UNITED STATES

SECURITIES AND EXCHANGE COMMISSION

WASHINGTON, D.C. 20549

 


FORM 8-K

CURRENT REPORT
Pursuant to Section 13 or 15(d) of the
Securities Exchange Act of 1934

July 11, 2007
Date of Report (Date of earliest event reported)

ABBOTT LABORATORIES

(Exact name of registrant as specified in its charter)


 

Illinois

 

1-2189

 

36-0698440

(State or other Jurisdiction of Incorporation)

 

(Commission File Number)

 

(I.R.S. Employer

Identification No.)

 


 

100 Abbott Park Road

Abbott Park, Illinois 60064-6400

(Address of principal executive offices)(Zip Code)

Registrant’s telephone number, including area code: (847) 937-6100

Check the appropriate box if the Form 8-K filing is intended to simultaneously satisfy the filing obligation of the registrant under any of the following provisions:

o                                    Written communications pursuant to Rule 425 under the Securities Act (17 CFR 230.425)

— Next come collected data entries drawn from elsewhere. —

(** X18: given values that carry no shell syntax, the two report scripts
    write [performance-report.md] and nothing else: every other file of the
    workspace is left with the content it had, or left absent. *)
Theorem report_scripts_write_one_file
  (date value outcome error_rate path : string) (fs : files) :
  inert value = true -> inert outcome = true -> inert error_rate = true ->
  path <> report_md ->
  exists performance weekly,
    performance_report date value outcome = Some performance
    /\ weekly_report date error_rate = Some weekly
    /\ sh performance fs !! path = fs !! path
    /\ sh weekly fs !! path = fs !! path.
Proof.
  intros Hvalue Houtcome Hrate Hpath.
  unfold performance_report, weekly_report.
  rewrite Hvalue, Houtcome, Hrate. cbn [andb].
  eexists _, _. split; [reflexivity|]. split; [reflexivity|]. split.
  - set (head := [ ""; "Run on: " +:+ date; ""; "## Response Time";
                   "Average: " +:+ value +:+ " ms"; ""; "## Status" ]).
    set (verdict := if bool_decide (outcome = "success")
                    then "✅ Performance test passed"
                    else "❌ Performance test failed").
    transitivity
      (sh (EchoTo "# Performance Test Results" report_md
           :: ((fun l => EchoAppend l report_md) <$> head ++ [verdict])) fs
         !! path).
    + unfold sh, verdict.
      cbn [foldl fmap list_fmap head app]. cbn [exec].
      destruct (bool_decide (outcome = "success")); reflexivity.
    + by apply sh_truncate_then_append_elsewhere.
  - match goal with
    | |- sh (EchoTo ?l _ :: _) _ !! _ = _ =>
        exact (sh_truncate_then_append_elsewhere l
                 (tail (weekly_lines date error_rate)) fs path Hpath)
    end.
Qed.

Lemma report_scripts_write_one_file_witness :
  exists performance weekly,
    performance_report "Mon Nov  2 12:00:00 UTC 2026" "120" "success"
    = Some performance
    /\ weekly_report "Mon Nov  2 12:00:00 UTC 2026" "2" = Some weekly
    /\ sh performance {["newrelic.js" := "exports.config = {}"]} !! "newrelic.js"
       = ({["newrelic.js" := "exports.config = {}"]} : files) !! "newrelic.js"
    /\ sh weekly {["newrelic.js" := "exports.config = {}"]} !! "newrelic.js"
       = ({["newrelic.js" := "exports.config = {}"]} : files) !! "newrelic.js".
Proof.
  apply (report_scripts_write_one_file
           "Mon Nov  2 12:00:00 UTC 2026" "120" "success" "2" "newrelic.js");
    [reflexivity | reflexivity | reflexivity | discriminate].
Defined.

End ReportScope.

o                                    Soliciting material pursuant to Rule 14a-12 under the Exchange Act (17 CFR 240.14a-12)

o                                    Pre-commencement communications pursuant to Rule 14d-2(b) under the Exchange Act (17 CFR 240.14d-2(b))

o                                    Pre-commencement communications pursuant to Rule 13e-4(c) under the Exchange Act (17 CFR 240.13e-4(c))

 

 




Item 1.02 — Termination of a Material Definitive Agreement.

On July 11, 2007, Abbott Laboratories announced that Abbott and General Electric Company have mutually agreed to terminate their contract for the sale of Abbott’s core laboratory and point-of-care diagnostics businesses to GE.  The contract was entered on January 18, 2007 and reported on a Form 8-K filed on January 24, 2007.  The two companies were unable to agree on final terms and conditions of the proposed sale.

A copy of the press release announcing the termination of the contract is attached as Exhibit 99.1.

Item 9.01 — Financial Statements and Exhibits

(d)   Exhibits

Exhibit No.

 

Exhibit

99.1

 

Press Release, July 11, 2007

 

Signatures

Pursuant to the requirements of the Securities Exchange Act of 1934, the registrant has duly caused this report to be signed on its behalf by the undersigned hereunto duly authorized.

Abbott Laboratories

 

 

Date: July 12, 2007

 

 

 

By:

/s/ Thomas C. Freyman

 

 

Thomas C. Freyman

 

 

Executive Vice President, Finance and Chief Financial Officer

 

2




Exhibit Index

Exhibit No.

 

Exhibit

99.1

 

Press Release, July 11, 2007

 

3



Exhibit 99.1

FOR IMMEDIATE RELEASE

Media:

Financial:

Melissa Brotz

John Thomas

(847) 935-3456

(847) 938-2655

Abbott Announces Termination of Contract with GE

ABBOTT PARK, Ill., July 11, 2007 — Abbott and GE have mutually agreed to terminate their contract for the sale of Abbott’s core laboratory and point-of-care diagnostics businesses to GE.  The two companies were unable to agree on final terms and conditions of the proposed sale.

This has no impact on Abbott’s previously issued earnings-per-share guidance, excluding specified items, for the full-year 2007 or the second quarter.  Abbott’s earnings outlook for 2008 also remains unchanged.

About Abbott

Abbott is a global, broad-based health care company devoted to the discovery, development, manufacture and marketing of pharmaceuticals and medical products, including nutritionals, devices and diagnostics.  The company employs 65,000 people and markets its products in more than 130 countries.

— Private Securities Litigation Reform Act of 1995 —

A Caution Concerning Forward-Looking Statements

Some statements in this news release may be forward-looking statements for the purposes of the Private Securities Litigation Reform Act of 1995. We caution that these forward-looking statements are subject to risks and uncertainties that may cause actual results to differ materially from those indicated. Economic, competitive, governmental, technological and other factors that may affect Abbott’s operations are discussed in Item 1A, “Risk Factors,” to our Annual Report on Securities and Exchange Commission Form 10-K for the year ended Dec. 31, 2006, and are incorporated by reference. We undertake no obligation to release publicly any revisions to forward-looking statements as a result of subsequent events or developments.